Keyword search and ranked retrieval together emerged as popular data access paradigms for various kinds of data, from web pages to XML and relational databases. A user can submit keywords without knowing much (sometimes nothing) about the complex structure underlying a data collection, yet the system can identify, rank, and return a set of relevant matches by exploiting statistics about the distribution and structure of the data. Keyword-based data models are also suitable for capturing user's search context in terms of weights associated to the keywords in the query. Given a search context, the data in the database can also be re-interpreted for semantically correct retrieval.

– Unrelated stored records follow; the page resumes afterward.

(* ===== verification/Replication.v ===== *)
(** * Replicating revisions to external destinations: [services/replication.py]

    One row per revision and destination records the copy and its transfers.
    A row is queued for a worker, executed, and ends in success or failure; a
    failure is retried as often as the destination allows.  [now] and its like
    are what [timezone.now()] answers at the calls the code makes. *)

From Stdlib Require Import ZArith Lia.
From stdpp Require Import base gmap sets list strings sorting.
From S2P Require Import Prelude Strings Text Calendar Models DestinationPaths World Events.
From S2P Require Import Scheduling Health Storage Destination Repository Dispatch.
#[local] Open Scope string_scope.
#[local] Open Scope list_scope.
#[local] Open Scope Z_scope.

(* src: services/replication.py 24 28 ReplicationDispatchSummary *)
Record ReplicationDispatchSummary := {
  rd_considered : Z;
  rd_queued : Z;
  rd_skipped : Z;
}.
#[export] Instance eta_ReplicationDispatchSummary : Eta ReplicationDispatchSummary := λ r,
  {| rd_considered := rd_considered r; rd_queued := rd_queued r; rd_skipped := rd_skipped r |}.

Section replication.
Context `{Externals} `{NetBoxCore} `{!Backends} (plugin_settings : PluginSettings).
(** [unicodedata.normalize("NFKD", s)] *)
Context (nfkd : string → string).

Definition save_replica (r : RevisionReplica) : M World unit := on_db (put_replica r).
Definition save_destination (d : BackupDestination) : M World unit := on_db (put_destination d).

(** [RevisionReplica.objects.get_or_create(revision_id=..., destination_id=...)]:
    a new row has the defaults of the model, and needs both rows it names. *)
(* src: models.py 1246 1276 RevisionReplica *)
Definition new_replica (pk revision_id destination_id now : Z) : RevisionReplica := {|
  rp_pk := pk; rp_revision := revision_id; rp_destination := destination_id;
  rp_status := RP_PENDING; rp_attempts := 0; rp_queued_at := now; rp_started_at := None;
  rp_finished_at := None; rp_next_retry_at := None; rp_bytes_transferred := 0;
  rp_remote_path := ""; rp_remote_available := false; rp_remote_deleted_at := None;
  rp_error_code := ""; rp_error_message := ""; rp_job_id := None |}.

Definition find_replica (db : DB) (revision_id destination_id : Z) : option RevisionReplica :=
  head (filter (λ r, rp_revision r = revision_id ∧ rp_destination r = destination_id)
          (rows (db_replicas db))).

Definition get_or_create_replica (revision_id destination_id now : Z)
    : M World (RevisionReplica * bool) :=
  db ← read id;
  match find_replica db revision_id destination_id with
  | Some r => mret (r, false)
  | None =>
      if bool_decide (is_Some (db_revisions db !! revision_id))
         && bool_decide (is_Some (db_destinations db !! destination_id))
      then
        pk ← next_pk;
        let r := new_replica pk revision_id destination_id now in
        _ ← save_replica r;
        mret (r, true)
      else raise IntegrityError
  end.

(* src: jobs.py 370 373 DestinationReplicationJob *)
Definition replication_job (r : RevisionReplica) : JobRow :=
  {| job_name := "Config backup external replication";
     job_object := Some ("BackupDestination", rp_destination r);
     job_argument := rp_pk r; job_state := JS_PENDING; job_queue_name := BACKUP_QUEUE |}.

(** Whether [enqueue_revision_replica] goes ahead. *)
(* src: services/replication.py 108 120 enqueue_revision_replica *)
Definition may_enqueue (d : BackupDestination) (r : RevisionReplica) (force : bool) : bool :=
  is_replicated (ds_protocol d) && ds_enabled d && bool_decide (rp_remote_deleted_at r = None)
  && negb (bool_decide (rp_status r ∈ [RP_QUEUED; RP_RUNNING]))
  && (force || negb (bool_decide (rp_status r = RP_SUCCESS))).

(** The result is the new job. *)
(* src: services/replication.py 101 138 enqueue_revision_replica *)
Definition enqueue_revision_replica (replica_id : Z) (force : bool) (now : Z)
    : M World (option Z) :=
  atomic (
    replica ← get_replica replica_id;
    destination ← get_destination (rp_destination replica);
    if negb (may_enqueue destination replica force) then mret None
    else
      let replica := replica <| rp_status := RP_QUEUED |> <| rp_queued_at := now |>
        <| rp_started_at := None |> <| rp_finished_at := None |> <| rp_next_retry_at := None |>
        <| rp_error_code := "" |> <| rp_error_message := "" |>
        <| rp_remote_available := false |> in
      _ ← save_replica replica;
      job ← enqueue_job (replication_job replica);
      _ ← save_replica (replica <| rp_job_id := Some job |>);
      mret (Some job)).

This option, however, is often ignored as the cost of re-assessing the content in the database naively tends to be prohibitive. In this paper, we first argue that top-k query processing can help tackle this challenge by re-assessing only the relevant parts of the database, efficiently. A road-block in this process, however, is that most efficient implementations of top-k query processing assume that the scoring function is monotonic, whereas the cosine-based scoring function needed for re-interpretation of content based on user context is not. In this paper, we develop an efficient top-k query processing algorithm, skip-and-prune (SnP), which is able to process top-k queries under cosine-based non-monotonic scoring functions. We compare the use of proposed algorithm against the alternative implementations of the context-aware retrieval, including naive top-k, accumulator-based inverted files, and full-scan. The experiment results show that while being fast, naive top-k is not an effective solution due to the non-monotonicity of underlying scoring function. The proposed technique, SnP, however, matches the precision of accumulator-based inverted files and full-scan, yet it is orders of magnitude faster than these.